Items from a data source
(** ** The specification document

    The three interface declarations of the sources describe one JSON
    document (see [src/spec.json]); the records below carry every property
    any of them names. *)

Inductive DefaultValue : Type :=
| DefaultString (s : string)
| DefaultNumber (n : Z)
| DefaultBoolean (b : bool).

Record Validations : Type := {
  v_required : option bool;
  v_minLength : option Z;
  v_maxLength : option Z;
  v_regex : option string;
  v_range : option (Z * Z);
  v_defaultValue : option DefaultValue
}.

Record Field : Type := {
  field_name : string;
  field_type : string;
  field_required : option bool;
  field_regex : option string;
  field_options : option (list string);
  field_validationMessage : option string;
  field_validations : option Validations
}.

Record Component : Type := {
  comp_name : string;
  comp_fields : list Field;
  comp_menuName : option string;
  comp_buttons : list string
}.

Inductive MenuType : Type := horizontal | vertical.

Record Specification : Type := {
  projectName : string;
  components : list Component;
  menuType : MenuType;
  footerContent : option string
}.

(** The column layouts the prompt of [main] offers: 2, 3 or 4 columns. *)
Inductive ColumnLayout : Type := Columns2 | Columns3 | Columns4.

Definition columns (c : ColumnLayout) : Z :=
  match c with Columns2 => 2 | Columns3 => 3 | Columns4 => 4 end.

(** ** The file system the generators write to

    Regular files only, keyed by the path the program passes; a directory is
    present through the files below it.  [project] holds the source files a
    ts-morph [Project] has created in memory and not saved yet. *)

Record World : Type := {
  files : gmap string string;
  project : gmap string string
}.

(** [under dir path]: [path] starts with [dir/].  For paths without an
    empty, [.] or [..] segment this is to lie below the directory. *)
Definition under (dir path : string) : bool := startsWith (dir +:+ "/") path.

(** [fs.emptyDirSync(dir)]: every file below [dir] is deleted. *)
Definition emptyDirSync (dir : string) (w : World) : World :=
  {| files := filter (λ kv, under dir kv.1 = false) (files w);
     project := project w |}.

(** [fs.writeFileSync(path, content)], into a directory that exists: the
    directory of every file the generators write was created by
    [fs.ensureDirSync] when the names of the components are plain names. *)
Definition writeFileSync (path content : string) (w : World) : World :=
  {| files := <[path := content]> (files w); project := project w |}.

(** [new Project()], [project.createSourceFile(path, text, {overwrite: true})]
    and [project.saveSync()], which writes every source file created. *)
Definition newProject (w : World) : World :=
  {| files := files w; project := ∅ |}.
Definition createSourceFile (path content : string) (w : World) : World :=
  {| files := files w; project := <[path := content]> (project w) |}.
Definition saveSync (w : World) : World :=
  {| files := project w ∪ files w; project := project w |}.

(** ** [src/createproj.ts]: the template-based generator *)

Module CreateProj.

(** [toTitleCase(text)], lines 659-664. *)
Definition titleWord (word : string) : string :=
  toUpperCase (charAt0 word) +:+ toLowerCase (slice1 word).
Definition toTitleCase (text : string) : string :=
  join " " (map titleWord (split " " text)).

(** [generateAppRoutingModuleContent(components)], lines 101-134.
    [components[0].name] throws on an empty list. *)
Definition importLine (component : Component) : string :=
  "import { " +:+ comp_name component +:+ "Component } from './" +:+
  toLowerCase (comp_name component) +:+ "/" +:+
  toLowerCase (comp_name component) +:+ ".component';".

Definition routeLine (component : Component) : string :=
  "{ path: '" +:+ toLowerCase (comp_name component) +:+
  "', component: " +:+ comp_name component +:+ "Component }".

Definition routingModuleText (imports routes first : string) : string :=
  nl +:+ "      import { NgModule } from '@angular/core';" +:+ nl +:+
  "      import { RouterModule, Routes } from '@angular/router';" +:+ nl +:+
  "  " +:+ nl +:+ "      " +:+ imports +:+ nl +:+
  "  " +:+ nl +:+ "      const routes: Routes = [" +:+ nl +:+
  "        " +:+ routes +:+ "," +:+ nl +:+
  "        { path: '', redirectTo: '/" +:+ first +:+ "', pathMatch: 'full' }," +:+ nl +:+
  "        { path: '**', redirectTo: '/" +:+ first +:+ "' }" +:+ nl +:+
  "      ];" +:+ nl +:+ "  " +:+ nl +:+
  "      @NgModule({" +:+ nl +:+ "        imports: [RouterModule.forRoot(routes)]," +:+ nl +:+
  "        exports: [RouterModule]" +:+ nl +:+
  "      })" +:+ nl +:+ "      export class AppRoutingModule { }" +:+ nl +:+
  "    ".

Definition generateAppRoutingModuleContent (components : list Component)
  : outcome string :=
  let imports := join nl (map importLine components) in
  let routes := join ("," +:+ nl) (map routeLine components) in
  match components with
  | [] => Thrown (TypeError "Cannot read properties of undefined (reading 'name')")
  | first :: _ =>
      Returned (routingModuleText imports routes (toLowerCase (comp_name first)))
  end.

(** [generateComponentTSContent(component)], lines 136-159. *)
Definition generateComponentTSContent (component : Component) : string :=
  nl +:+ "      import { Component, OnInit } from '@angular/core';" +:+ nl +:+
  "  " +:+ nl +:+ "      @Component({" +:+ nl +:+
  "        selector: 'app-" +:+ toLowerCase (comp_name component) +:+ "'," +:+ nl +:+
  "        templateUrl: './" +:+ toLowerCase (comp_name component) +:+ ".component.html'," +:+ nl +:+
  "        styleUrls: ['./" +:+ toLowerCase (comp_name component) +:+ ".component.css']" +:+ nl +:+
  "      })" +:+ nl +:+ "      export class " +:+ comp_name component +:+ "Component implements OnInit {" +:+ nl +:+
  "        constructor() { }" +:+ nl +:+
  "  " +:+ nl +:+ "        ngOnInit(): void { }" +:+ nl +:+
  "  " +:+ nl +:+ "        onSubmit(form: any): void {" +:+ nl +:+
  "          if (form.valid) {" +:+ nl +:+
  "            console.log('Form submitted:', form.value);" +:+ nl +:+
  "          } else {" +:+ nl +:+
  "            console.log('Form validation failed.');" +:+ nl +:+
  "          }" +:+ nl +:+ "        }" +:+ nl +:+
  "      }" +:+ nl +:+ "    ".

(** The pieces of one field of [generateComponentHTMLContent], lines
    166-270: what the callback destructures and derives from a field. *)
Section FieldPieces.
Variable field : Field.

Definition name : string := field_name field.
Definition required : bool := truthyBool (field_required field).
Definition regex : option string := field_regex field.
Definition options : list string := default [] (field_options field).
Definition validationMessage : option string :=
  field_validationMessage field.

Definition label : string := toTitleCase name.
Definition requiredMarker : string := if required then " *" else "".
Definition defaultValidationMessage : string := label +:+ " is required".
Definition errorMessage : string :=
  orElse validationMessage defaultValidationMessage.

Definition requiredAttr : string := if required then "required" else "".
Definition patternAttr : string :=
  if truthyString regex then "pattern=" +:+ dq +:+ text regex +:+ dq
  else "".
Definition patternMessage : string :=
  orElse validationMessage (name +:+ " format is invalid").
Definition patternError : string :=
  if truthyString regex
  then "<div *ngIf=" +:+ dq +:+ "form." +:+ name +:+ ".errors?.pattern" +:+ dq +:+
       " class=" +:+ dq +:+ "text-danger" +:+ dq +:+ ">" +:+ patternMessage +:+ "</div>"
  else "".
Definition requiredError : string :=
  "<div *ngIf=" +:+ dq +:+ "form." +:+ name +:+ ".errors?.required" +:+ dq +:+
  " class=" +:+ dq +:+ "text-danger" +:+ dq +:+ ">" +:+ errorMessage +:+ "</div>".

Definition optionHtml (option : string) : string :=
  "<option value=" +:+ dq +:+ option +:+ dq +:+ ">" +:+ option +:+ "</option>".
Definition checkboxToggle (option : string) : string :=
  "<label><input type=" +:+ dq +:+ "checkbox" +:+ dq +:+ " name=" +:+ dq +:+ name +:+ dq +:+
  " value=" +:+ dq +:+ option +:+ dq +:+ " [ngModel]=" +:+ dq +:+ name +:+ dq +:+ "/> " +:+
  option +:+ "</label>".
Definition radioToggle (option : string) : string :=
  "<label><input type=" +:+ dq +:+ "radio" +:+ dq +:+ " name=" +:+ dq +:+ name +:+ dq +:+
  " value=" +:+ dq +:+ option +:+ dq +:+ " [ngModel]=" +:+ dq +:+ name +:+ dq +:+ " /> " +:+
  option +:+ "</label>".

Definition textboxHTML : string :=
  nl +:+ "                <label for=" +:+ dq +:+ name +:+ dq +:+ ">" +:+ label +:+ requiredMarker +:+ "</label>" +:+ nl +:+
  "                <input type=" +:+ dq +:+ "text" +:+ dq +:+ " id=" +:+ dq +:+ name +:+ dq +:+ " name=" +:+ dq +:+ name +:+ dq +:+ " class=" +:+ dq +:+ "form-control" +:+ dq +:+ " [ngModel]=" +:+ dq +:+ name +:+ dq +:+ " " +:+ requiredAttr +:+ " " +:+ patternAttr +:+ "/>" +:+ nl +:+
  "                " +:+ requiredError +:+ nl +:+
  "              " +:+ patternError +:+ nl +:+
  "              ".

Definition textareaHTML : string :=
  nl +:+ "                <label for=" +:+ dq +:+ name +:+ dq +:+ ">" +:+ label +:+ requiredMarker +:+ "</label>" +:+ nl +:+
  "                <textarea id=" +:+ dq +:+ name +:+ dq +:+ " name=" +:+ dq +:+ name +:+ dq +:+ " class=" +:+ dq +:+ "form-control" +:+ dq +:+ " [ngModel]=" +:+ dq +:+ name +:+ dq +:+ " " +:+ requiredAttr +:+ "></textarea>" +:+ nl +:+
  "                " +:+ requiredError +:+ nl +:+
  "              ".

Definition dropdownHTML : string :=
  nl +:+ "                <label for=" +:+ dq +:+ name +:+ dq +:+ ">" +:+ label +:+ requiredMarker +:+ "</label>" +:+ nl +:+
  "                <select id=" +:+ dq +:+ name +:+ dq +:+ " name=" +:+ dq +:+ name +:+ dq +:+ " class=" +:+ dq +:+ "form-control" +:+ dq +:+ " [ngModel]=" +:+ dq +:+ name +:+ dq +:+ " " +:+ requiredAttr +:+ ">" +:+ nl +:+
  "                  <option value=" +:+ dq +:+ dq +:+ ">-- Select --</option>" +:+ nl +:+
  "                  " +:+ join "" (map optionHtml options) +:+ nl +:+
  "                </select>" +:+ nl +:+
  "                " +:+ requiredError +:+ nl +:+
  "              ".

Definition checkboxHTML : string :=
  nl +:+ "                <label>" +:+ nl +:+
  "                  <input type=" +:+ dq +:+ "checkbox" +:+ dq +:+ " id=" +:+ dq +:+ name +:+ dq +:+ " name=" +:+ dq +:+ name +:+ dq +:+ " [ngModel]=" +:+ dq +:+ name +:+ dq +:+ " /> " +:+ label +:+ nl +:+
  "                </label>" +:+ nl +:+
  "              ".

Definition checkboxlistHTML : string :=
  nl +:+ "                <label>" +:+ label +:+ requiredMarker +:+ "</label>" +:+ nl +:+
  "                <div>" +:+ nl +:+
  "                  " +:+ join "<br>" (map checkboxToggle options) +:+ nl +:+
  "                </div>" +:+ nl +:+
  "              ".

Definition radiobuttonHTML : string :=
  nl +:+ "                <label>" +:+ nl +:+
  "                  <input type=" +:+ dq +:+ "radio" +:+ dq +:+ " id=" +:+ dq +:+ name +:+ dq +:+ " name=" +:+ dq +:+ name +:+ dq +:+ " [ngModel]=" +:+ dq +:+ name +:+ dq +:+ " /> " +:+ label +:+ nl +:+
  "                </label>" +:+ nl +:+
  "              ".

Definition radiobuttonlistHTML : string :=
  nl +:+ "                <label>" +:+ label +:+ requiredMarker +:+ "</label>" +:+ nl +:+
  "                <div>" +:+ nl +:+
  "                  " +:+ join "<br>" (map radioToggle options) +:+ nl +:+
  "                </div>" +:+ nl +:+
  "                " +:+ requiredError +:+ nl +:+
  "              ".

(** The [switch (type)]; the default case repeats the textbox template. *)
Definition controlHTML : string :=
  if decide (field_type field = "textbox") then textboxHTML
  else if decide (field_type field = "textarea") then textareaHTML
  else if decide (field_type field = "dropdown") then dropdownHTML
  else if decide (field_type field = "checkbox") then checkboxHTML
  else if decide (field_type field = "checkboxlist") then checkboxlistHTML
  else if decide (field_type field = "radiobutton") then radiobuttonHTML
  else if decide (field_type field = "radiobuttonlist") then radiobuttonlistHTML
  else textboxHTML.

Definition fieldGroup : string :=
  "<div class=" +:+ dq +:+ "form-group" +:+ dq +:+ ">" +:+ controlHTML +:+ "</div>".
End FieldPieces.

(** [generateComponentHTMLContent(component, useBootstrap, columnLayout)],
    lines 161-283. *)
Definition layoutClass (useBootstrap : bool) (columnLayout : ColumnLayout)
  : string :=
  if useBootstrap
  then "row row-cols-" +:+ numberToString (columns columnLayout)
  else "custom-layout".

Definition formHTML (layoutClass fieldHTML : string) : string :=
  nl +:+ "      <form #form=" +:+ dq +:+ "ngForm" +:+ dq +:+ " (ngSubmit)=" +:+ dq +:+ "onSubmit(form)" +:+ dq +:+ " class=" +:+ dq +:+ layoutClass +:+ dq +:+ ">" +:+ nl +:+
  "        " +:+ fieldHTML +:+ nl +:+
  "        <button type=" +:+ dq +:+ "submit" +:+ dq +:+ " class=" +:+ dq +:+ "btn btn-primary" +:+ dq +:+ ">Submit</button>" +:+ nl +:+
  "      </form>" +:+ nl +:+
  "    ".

» **TASK INSTRUCTIONS**
Please show every line above that includes the word "generateComponentTSContent".

» **WRITTEN RESPONSE**
(** [generateComponentTSContent(component)], lines 136-159. *)
Definition generateComponentTSContent (component : Component) : string :=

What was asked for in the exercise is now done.